Aí reside a contradição sobre ela e a nova Nova York que ajuda a construir em espaços como o High Line, a expansão do Lincoln Center e na colaboração entre seu estúdio e o Rockwell Group na fundição do The Shed. 
 
Ao mesmo tempo em que cria espaços de convívio, ela demole parte do que era permanente na cidade.

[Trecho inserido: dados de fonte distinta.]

Lemma read_varint_opt_bytes v rest :
  0 <= v < 2 ^ 64 → read_varint_opt (varint_bytes MAX_VARINT_SIZE v ++ rest) = Ok (Some v, rest).
Proof.
  intros Hv. unfold read_varint_opt, MAX_VARINT_SIZE. rewrite read_varint_loop_spec by lia.
  do 3 f_equal. simpl. lia.
Qed.

Lemma read_varint_bytes v rest :
  0 <= v < 2 ^ 64 → read_varint (varint_bytes MAX_VARINT_SIZE v ++ rest) = Ok (v, rest).
Proof. intros Hv. unfold read_varint. by rewrite read_varint_opt_bytes. Qed.

Lemma read_exact_io_app n (b r : bytes) : zlen b = n → read_exact_io n (b ++ r) = Ok (b, r).
Proof. intros Hn. unfold read_exact_io. by rewrite read_exact_app. Qed.

Section car.
Context `{CidCrate} `{!CidLaws} `{!CidReader} `{!CidReaderLaws} `{!Compressors} `{!CompressorLaws}.
Implicit Types b : Block.

(** ** The header *)
Lemma header_wf roots :
  zlen roots * ipld_size <= isize_max → wf_ipld (header_ipld (CarHeader_new roots)).
Proof using Type*.
  intros Hr. pose proof ipld_size_bound. unfold header_ipld, CarHeader_new. cbn [version Car.roots].
  change (bt_of_list _) with [("roots"%string, IList (map ILink roots)); ("version"%string, IInteger CAR_VERSION)].
  assert (zlen (map ILink roots) = zlen roots) as E by (unfold zlen; by rewrite length_map).
  cbn [wf_ipld foldr fst snd]. rewrite E. pose proof (zlen_nonneg roots). unfold isize_max in *.
  assert (Forall wf_ipld (map ILink roots)) as Hall.
  { apply Forall_forall. intros i (c & <- & _)%list_elem_of_In%in_map_iff. simpl.
    pose proof (Cid_to_bytes_bound c). unfold zlen, isize_max. split; [lia|apply Cid_try_from_to_bytes]. }
  split_and!; try (by apply str_okb_ok); try done; try (by apply foldr_and_Forall);
    try (unfold CAR_VERSION; nia). repeat constructor.
Qed.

“Não sinto nostalgia da cidade antiga. O que mais faz falta para mim é a Nova York do início dos 1980, quando ela era um centro de criatividade, e não um de consumo, como se tornou hoje”, afirma.
 
Quanto à mudança na paisagem promovida por suas construções, diz que o propósito é “desfamiliarizar” o espaço, tornar incomum a beleza, que “não é a clássica”. “Eu sempre me surpreendo como minha sensibilidade muda com o passar do tempo.”
 
Mas, como preservar a história? “Essa é a parte mais difícil, porque se você preserva tudo, acaba matando a própria cidade, mas se uniformiza, também. Acho que barreiras geopolíticas estão fora de moda, mas devemos balancear o que nos distingue e, ao mesmo tempo, conectar-nos a outras cidades, em trocas de pensamento globais.”
 
Mais importante, porém, seria manter a população integrada. “Nós, arquitetos, no entanto, não controlamos tudo. Ninguém esperava que as coisas saíssem do controle na área do High Line [com aluguéis exorbitantes]. Se eu soubesse o que viraria, teria investido”, brinca Diller, antes de assumir um tom sério.
 
“Quando você pensa num projeto público, sempre há consequências que não podem ser mensuradas. Se fizéssemos tudo de novo, pensaríamos mais em políticas de moradia para as pessoas.”